I know what you mean about it feeling like Bodi has been with you forever. It's hard to remember life before Lily. She fit with our family so well and adds a totally diffferent personality than Zeke. She is a little goofy and very vocal where he is very serious and quiet. They really compliment each other.
My rescued labradoodle Rosie came from a shelter in NC. I saw her poomix rescue and after filling out an adoption app. and many phone calls back and forth with the shelter I decided to adopt her. I had her flown from NC to MA. It took at least six months for her to really adjust. When I picked her up at the airport she was everything I hoped for. However she spent the hour ride home on the floor of the car shaking. When we got home within an hour she had escaped through the gate of my fenced yard right in front of me ( she was so fast) and my neighbors and I spent some anxious time chasing her down the street. She really didn't know how to walk on a leash and pulled really hard on our walks. At bedtime she slept at the foot of my bed and didn't move an inch all night. I was able to stay home with her the first week and I thought all was fine I was thrilled that she was house trained. However when I went back to work things sure changed. I thought it was safe to let her have full acess of the house and I had a neighbor who was checking on her and letting her out to potty and she had lots of toys to keep her happy. She pulled down the window blinds, brackets and screws too, ate wicker baskets, knocked over house plants and ripped her toys and bed to shreds. She obviously had separation anxiety issues. I confined her to the kitchen and dining room to keep down the damage using gates. She plowed through them. I tried using a crate(the largest one I could find). She cried so hard and stuck out all four legs to avoid going in so putting her in it was heart breaking. I ended up buying a section of fencing and put up brackets so I could drop the fence into the brackets and keep her in the kitchen. She was fine when I was home with her. On our walks she was afraid of loud noises, small children and small barking dogs. She loved adults, dogs her size or bigger and cats(they didn't like her very much). We went to obedience classes and I considered some private classes. She no longer has to be confined when I am not home. She is much better on our walks. She really is a sweet smart dog and just needed time to feel secure and adjust. I have had Rosie for 2.5 years. Everyone just loves her she is the neighborhood clown.
We've had Zoobie for 10 days, and he seems pretty comfortable being here, but is still learning what it is like to be in a home. I'm not sure given his young age (11 weeks) how different he is than a puppy coming from a reputable breeder.
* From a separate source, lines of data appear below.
(** * Host reference model of the bitset primitives

    The functions below are the CPU oracle of the bitset test-suite:
    [add_cpu_bitset], [create_cpu_bitset], [test_cpu_bitset],
    [test_cpu_bitset_nbits], [flip_cpu_bitset], [repeat_cpu_bitset] and
    [sparsity_cpu_bitset].  Words are integers with the truncation to the
    word width written out; vectors are lists with checked access, an
    access past the end being undefined behaviour of the C++ program.
    The development also covers the masked comparison of the test fixture
    and the row-permutation kernel with the coefficient search of its host
    function. *)

From Stdlib Require Import ZArith List Lia QArith Qround Qcanon.
From stdpp Require Import base tactics option list.

Local Open Scope Z_scope.

(** ** Machine integers *)

(** The unsigned integer types the templates are instantiated with. *)
Inductive word_t : Set := uint8_t | uint16_t | uint32_t | uint64_t.

Definition sizeof (t : word_t) : Z :=
  match t with
  | uint8_t => 1
  | uint16_t => 2
  | uint32_t => 4
  | uint64_t => 8
  end.

(** [sizeof(bitset_t) * 8], the number of bits of a word. *)
Definition nbits (t : word_t) : Z := sizeof t * 8.

(** Conversion of a mathematical integer to the unsigned type [t]. *)
Definition cast (t : word_t) (x : Z) : Z := x mod 2 ^ nbits t.

Definition size_t : word_t := uint64_t.

(** [x != 0] *)
Definition nonzero (x : Z) : bool := negb (x =? 0).

(** ** Outcomes *)

(** The error taxonomy of the specification.  No path of the reference
    functions raises either of them. *)
Inductive error : Set := InvalidArgument | DeviceExecutionFailure.

Inductive outcome (A : Type) : Type :=
| Ok (a : A)          (* normal return *)
| Raise (e : error)   (* an error reported to the caller *)
| Undefined.          (* access outside a vector, division by zero *)

Arguments Ok {A} a.
Arguments Raise {A} e.
Arguments Undefined {A}.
The first few days he treated my 14 month old son like another puppy, so we had to be really careful with that. He still gets a little too excited, and will still go after any food the kids have without hesitation (that will be my next step in training, LOL), but he is being much more gentle. He was pretty thrilled the moment he saw our dog, but she is an old grouch to other dogs (and the cutest, sweetest thing on earth to people), so she told him right off and he listened, and has had to turn his affections to the cat. The cat doesn't want to play as much as he does yet, but the cat will snuggle up for a nap. One strange thing is that he doesn't want to go for a walk without the other dog. When he figures out she isn't with us he pulls to go back home, I'm not sure if it is fear or not because he doesn't seem scared, but I guess he sees himself as a pack with her even though she doesn't! I want to know about his previous life, but I just get bits and pieces from the rescue. I'm not sure they really know as he was transported from Southern California to Northern CA, with a few rescues involved. The rescue I worked with to get him is really, really wonderful. They did a home visit, brought me a harness for him, gave me tips, and have really followed through. They are doing great work!